■ WHAT THE TASK REQUIRES ■
Return the lines below exactly as they appear, please, starting with the first and ending with the one that contains "From Stdlib Require Import Ascii.".
--- RECORDS SHOWN ---
(* ===== verification/GrpcSeat.v ===== *)
(** * The messages of the seat inventory on the wire

    libs/grpc/src/generated/seat-inventory.ts: for each message its base value,
    its [encode] and its [decode], and the service definition.  [SeatInfo] is the
    type of Messages. *)

From S2P Require Import Prelude JsNumber Messages GrpcWire GrpcRef.
From Stdlib Require Import Ascii.

#[local] Open Scope Z_scope.

(** ** Messages *)

Module SeatInfo.
Definition createBase : SeatInfo := mkSeatInfo "" "" "" "" "" "" "" "" "" "" "" "" "".

Definition statements {W} `{BinaryWriter W} (message : SeatInfo) : list (W -> W) :=
  [put_string 10 (inf_id message); put_string 18 (inf_eventId message); put_string 26 (inf_seatId message);
   put_string 34 (inf_sectionId message); put_string 42 (inf_sectionName message);
   put_string 50 (inf_ticketTypeId message); put_string 58 (inf_ticketTypeName message);
   put_string 66 (inf_price message); put_string 74 (inf_currency message); put_string 82 (inf_row message);
   put_string 90 (inf_seatNumber message); put_string 98 (inf_seatType message); put_string 106 (inf_status message)].

Definition encode {W} `{BinaryWriter W} (message : SeatInfo) (writer : W) : W := emit (statements message) writer.

Definition cases {R} `{BinaryReader R} : fields R SeatInfo :=
  [(1, 10, get r_string (fun x m =>
      mkSeatInfo x (inf_eventId m) (inf_seatId m) (inf_sectionId m) (inf_sectionName m) (inf_ticketTypeId m)
      (inf_ticketTypeName m) (inf_price m) (inf_currency m) (inf_row m) (inf_seatNumber m) (inf_seatType m)
      (inf_status m)));
   (2, 18, get r_string (fun x m =>
      mkSeatInfo (inf_id m) x (inf_seatId m) (inf_sectionId m) (inf_sectionName m) (inf_ticketTypeId m)
      (inf_ticketTypeName m) (inf_price m) (inf_currency m) (inf_row m) (inf_seatNumber m) (inf_seatType m)
      (inf_status m)));
   (3, 26, get r_string (fun x m =>
      mkSeatInfo (inf_id m) (inf_eventId m) x (inf_sectionId m) (inf_sectionName m) (inf_ticketTypeId m)
      (inf_ticketTypeName m) (inf_price m) (inf_currency m) (inf_row m) (inf_seatNumber m) (inf_seatType m)
      (inf_status m)));
   (4, 34, get r_string (fun x m =>
      mkSeatInfo (inf_id m) (inf_eventId m) (inf_seatId m) x (inf_sectionName m) (inf_ticketTypeId m)
      (inf_ticketTypeName m) (inf_price m) (inf_currency m) (inf_row m) (inf_seatNumber m) (inf_seatType m)
      (inf_status m)));
   (5, 42, get r_string (fun x m =>
      mkSeatInfo (inf_id m) (inf_eventId m) (inf_seatId m) (inf_sectionId m) x (inf_ticketTypeId m)
      (inf_ticketTypeName m) (inf_price m) (inf_currency m) (inf_row m) (inf_seatNumber m) (inf_seatType m)
      (inf_status m)));
   (6, 50, get r_string (fun x m =>
      mkSeatInfo (inf_id m) (inf_eventId m) (inf_seatId m) (inf_sectionId m) (inf_sectionName m) x
      (inf_ticketTypeName m) (inf_price m) (inf_currency m) (inf_row m) (inf_seatNumber m) (inf_seatType m)
      (inf_status m)));
   (7, 58, get r_string (fun x m =>
      mkSeatInfo (inf_id m) (inf_eventId m) (inf_seatId m) (inf_sectionId m) (inf_sectionName m) (inf_ticketTypeId m)
      x (inf_price m) (inf_currency m) (inf_row m) (inf_seatNumber m) (inf_seatType m) (inf_status m)));
   (8, 66, get r_string (fun x m =>
      mkSeatInfo (inf_id m) (inf_eventId m) (inf_seatId m) (inf_sectionId m) (inf_sectionName m) (inf_ticketTypeId m)
      (inf_ticketTypeName m) x (inf_currency m) (inf_row m) (inf_seatNumber m) (inf_seatType m) (inf_status m)));
   (9, 74, get r_string (fun x m =>
      mkSeatInfo (inf_id m) (inf_eventId m) (inf_seatId m) (inf_sectionId m) (inf_sectionName m) (inf_ticketTypeId m)
      (inf_ticketTypeName m) (inf_price m) x (inf_row m) (inf_seatNumber m) (inf_seatType m) (inf_status m)));
   (10, 82, get r_string (fun x m =>
      mkSeatInfo (inf_id m) (inf_eventId m) (inf_seatId m) (inf_sectionId m) (inf_sectionName m) (inf_ticketTypeId m)
      (inf_ticketTypeName m) (inf_price m) (inf_currency m) x (inf_seatNumber m) (inf_seatType m) (inf_status m)));
   (11, 90, get r_string (fun x m =>
      mkSeatInfo (inf_id m) (inf_eventId m) (inf_seatId m) (inf_sectionId m) (inf_sectionName m) (inf_ticketTypeId m)
      (inf_ticketTypeName m) (inf_price m) (inf_currency m) (inf_row m) x (inf_seatType m) (inf_status m)));
   (12, 98, get r_string (fun x m =>
      mkSeatInfo (inf_id m) (inf_eventId m) (inf_seatId m) (inf_sectionId m) (inf_sectionName m) (inf_ticketTypeId m)
      (inf_ticketTypeName m) (inf_price m) (inf_currency m) (inf_row m) (inf_seatNumber m) x (inf_status m)));
   (13, 106, get r_string (fun x m =>
      mkSeatInfo (inf_id m) (inf_eventId m) (inf_seatId m) (inf_sectionId m) (inf_sectionName m) (inf_ticketTypeId m)
      (inf_ticketTypeName m) (inf_price m) (inf_currency m) (inf_row m) (inf_seatNumber m) (inf_seatType m) x))].

Definition decode {R} `{BinaryReader R} (input : R) (length_ : option Z) : result (SeatInfo * R) :=
  decode_message cases createBase input length_.

#[global] Instance fns : MessageFns SeatInfo := {| GrpcWire.encode := @encode; GrpcWire.decode := @decode |}.

#[global] Instance laws : MessageLaws SeatInfo.
Proof.
  refine {| wire_ok m := True; numbers := [1; 2; 3; 4; 5; 6; 7; 8; 9; 10; 11; 12; 13] |}.
  intros W R HW HR Laws [x_id x_eventId x_seatId x_sectionId x_sectionName x_ticketTypeId x_ticketTypeName x_price x_currency
    x_row x_seatNumber x_seatType x_status] Hok.
  apply (message_codes cases createBase (statements _)); [reflexivity|].
  unfold statements, createBase. cbn.
  all: codes_message.
Defined.
End SeatInfo.

Module GetSeatsByEventRequest.
Record t := make { eventId : string }.

Definition createBase : t := make "".

Definition statements {W} `{BinaryWriter W} (message : t) : list (W -> W) :=
  [put_string 10 (eventId message)].

Definition encode {W} `{BinaryWriter W} (message : t) (writer : W) : W := emit (statements message) writer.

Definition cases {R} `{BinaryReader R} : fields R t :=
  [(1, 10, get r_string (fun x m => make x))].

Definition decode {R} `{BinaryReader R} (input : R) (length_ : option Z) : result (t * R) :=
  decode_message cases createBase input length_.

#[global] Instance fns : MessageFns t := {| GrpcWire.encode := @encode; GrpcWire.decode := @decode |}.

#[global] Instance laws : MessageLaws t.
Proof.
  refine {| wire_ok m := True; numbers := [1] |}.
  intros W R HW HR Laws [x_eventId] Hok.
  apply (message_codes cases createBase (statements _)); [reflexivity|].
  unfold statements, createBase. cbn.
  all: codes_message.
Defined.
End GetSeatsByEventRequest.

Module GetSeatsByEventResponse.
Record t := make { seats : list SeatInfo }.

Definition createBase : t := make [].

Definition statements {W} `{BinaryWriter W} (message : t) : list (W -> W) :=
  [put_repeated SeatInfo.encode 10 (seats message)].

Definition encode {W} `{BinaryWriter W} (message : t) (writer : W) : W := emit (statements message) writer.

Definition cases {R} `{BinaryReader R} : fields R t :=
  [(1, 10, get (nested SeatInfo.decode) (fun x m => make (seats m ++ [x])))].

Definition decode {R} `{BinaryReader R} (input : R) (length_ : option Z) : result (t * R) :=
  decode_message cases createBase input length_.

#[global] Instance fns : MessageFns t := {| GrpcWire.encode := @encode; GrpcWire.decode := @decode |}.

#[global] Instance laws : MessageLaws t.
Proof.
  refine {| wire_ok m := True; numbers := [1] |}.
  intros W R HW HR Laws [x_seats] Hok.
  apply (message_codes cases createBase (statements _)); [reflexivity|].
  unfold statements, createBase. cbn.
  codes_message. apply (codes_repeated (W := W) (R := R) (HF := SeatInfo.fns) (HL := SeatInfo.laws) cases 10 x_seats (fun x m => make (seats m ++ [x])) (fun l => make l)); [done|reflexivity|done|intros; exact I|].
  all: codes_message.
Defined.
End GetSeatsByEventResponse.

Module VerifyHoldRequest.
Record t := make { eventId : string; seatIds : list string; userId : string }.

Definition createBase : t := make "" [] "".

Definition statements {W} `{BinaryWriter W} (message : t) : list (W -> W) :=
  [put_string 10 (eventId message); put_strings 18 (seatIds message); put_string 26 (userId message)].

Definition encode {W} `{BinaryWriter W} (message : t) (writer : W) : W := emit (statements message) writer.

Definition cases {R} `{BinaryReader R} : fields R t :=
  [(1, 10, get r_string (fun x m => make x (seatIds m) (userId m)));
   (2, 18, get r_string (fun x m => make (eventId m) (seatIds m ++ [x]) (userId m)));
   (3, 26, get r_string (fun x m => make (eventId m) (seatIds m) x))].

Definition decode {R} `{BinaryReader R} (input : R) (length_ : option Z) : result (t * R) :=
  decode_message cases createBase input length_.

#[global] Instance fns : MessageFns t := {| GrpcWire.encode := @encode; GrpcWire.decode := @decode |}.

#[global] Instance laws : MessageLaws t.
Proof.
  refine {| wire_ok m := True; numbers := [1; 2; 3] |}.
  intros W R HW HR Laws [x_eventId x_seatIds x_userId] Hok.
  apply (message_codes cases createBase (statements _)); [reflexivity|].
  unfold statements, createBase. cbn.
  codes_message. apply (codes_strings (W := W) (R := R) cases 18 x_seatIds (fun x m => make (eventId m) (seatIds m ++ [x]) (userId m)) (fun l => make x_eventId l "")); [done|reflexivity|done|].
  all: codes_message.
Defined.
End VerifyHoldRequest.

Module VerifyHoldResponse.
Record t := make { verified : bool }.

Definition createBase : t := make false.

Definition statements {W} `{BinaryWriter W} (message : t) : list (W -> W) :=
  [put_bool 8 (verified message)].

Definition encode {W} `{BinaryWriter W} (message : t) (writer : W) : W := emit (statements message) writer.

Definition cases {R} `{BinaryReader R} : fields R t :=
  [(1, 8, get r_bool (fun x m => make x))].

Definition decode {R} `{BinaryReader R} (input : R) (length_ : option Z) : result (t * R) :=
  decode_message cases createBase input length_.

#[global] Instance fns : MessageFns t := {| GrpcWire.encode := @encode; GrpcWire.decode := @decode |}.

#[global] Instance laws : MessageLaws t.
Proof.
  refine {| wire_ok m := True; numbers := [1] |}.
  intros W R HW HR Laws [x_verified] Hok.
  apply (message_codes cases createBase (statements _)); [reflexivity|].
  unfold statements, createBase. cbn.
  all: codes_message.
Defined.
End VerifyHoldResponse.

Module HoldSeatsRequest.
Record t := make { eventId : string; seatIds : list string; userId : string; sessionId : string }.

Definition createBase : t := make "" [] "" "".

Definition statements {W} `{BinaryWriter W} (message : t) : list (W -> W) :=
  [put_string 10 (eventId message); put_strings 18 (seatIds message); put_string 26 (userId message);
   put_string 34 (sessionId message)].

Definition encode {W} `{BinaryWriter W} (message : t) (writer : W) : W := emit (statements message) writer.

Definition cases {R} `{BinaryReader R} : fields R t :=
  [(1, 10, get r_string (fun x m => make x (seatIds m) (userId m) (sessionId m)));
   (2, 18, get r_string (fun x m => make (eventId m) (seatIds m ++ [x]) (userId m) (sessionId m)));
   (3, 26, get r_string (fun x m => make (eventId m) (seatIds m) x (sessionId m)));
   (4, 34, get r_string (fun x m => make (eventId m) (seatIds m) (userId m) x))].

Definition decode {R} `{BinaryReader R} (input : R) (length_ : option Z) : result (t * R) :=
  decode_message cases createBase input length_.

#[global] Instance fns : MessageFns t := {| GrpcWire.encode := @encode; GrpcWire.decode := @decode |}.

#[global] Instance laws : MessageLaws t.
Proof.
  refine {| wire_ok m := True; numbers := [1; 2; 3; 4] |}.
  intros W R HW HR Laws [x_eventId x_seatIds x_userId x_sessionId] Hok.
  apply (message_codes cases createBase (statements _)); [reflexivity|].
  unfold statements, createBase. cbn.
  codes_message. apply (codes_strings (W := W) (R := R) cases 18 x_seatIds (fun x m => make (eventId m) (seatIds m ++ [x]) (userId m) (sessionId m)) (fun l => make x_eventId l "" "")); [done|reflexivity|done|].
  all: codes_message.
Defined.
End HoldSeatsRequest.

Module HoldSeatsResponse.
Record t := make { success : bool; holdIds : list string; expiresAt : string; failedSeatIds : list string }.

Definition createBase : t := make false [] "" [].

Definition statements {W} `{BinaryWriter W} (message : t) : list (W -> W) :=
  [put_bool 8 (success message); put_strings 18 (holdIds message); put_string 26 (expiresAt message);
   put_strings 34 (failedSeatIds message)].

Definition encode {W} `{BinaryWriter W} (message : t) (writer : W) : W := emit (statements message) writer.

Definition cases {R} `{BinaryReader R} : fields R t :=
  [(1, 8, get r_bool (fun x m => make x (holdIds m) (expiresAt m) (failedSeatIds m)));
   (2, 18, get r_string (fun x m => make (success m) (holdIds m ++ [x]) (expiresAt m) (failedSeatIds m)));
   (3, 26, get r_string (fun x m => make (success m) (holdIds m) x (failedSeatIds m)));
   (4, 34, get r_string (fun x m => make (success m) (holdIds m) (expiresAt m) (failedSeatIds m ++ [x])))].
---
■ TASK OUTPUT ■
(* ===== verification/GrpcSeat.v ===== *)
(** * The messages of the seat inventory on the wire

    libs/grpc/src/generated/seat-inventory.ts: for each message its base value,
    its [encode] and its [decode], and the service definition.  [SeatInfo] is the
    type of Messages. *)

From S2P Require Import Prelude JsNumber Messages GrpcWire GrpcRef.
From Stdlib Require Import Ascii.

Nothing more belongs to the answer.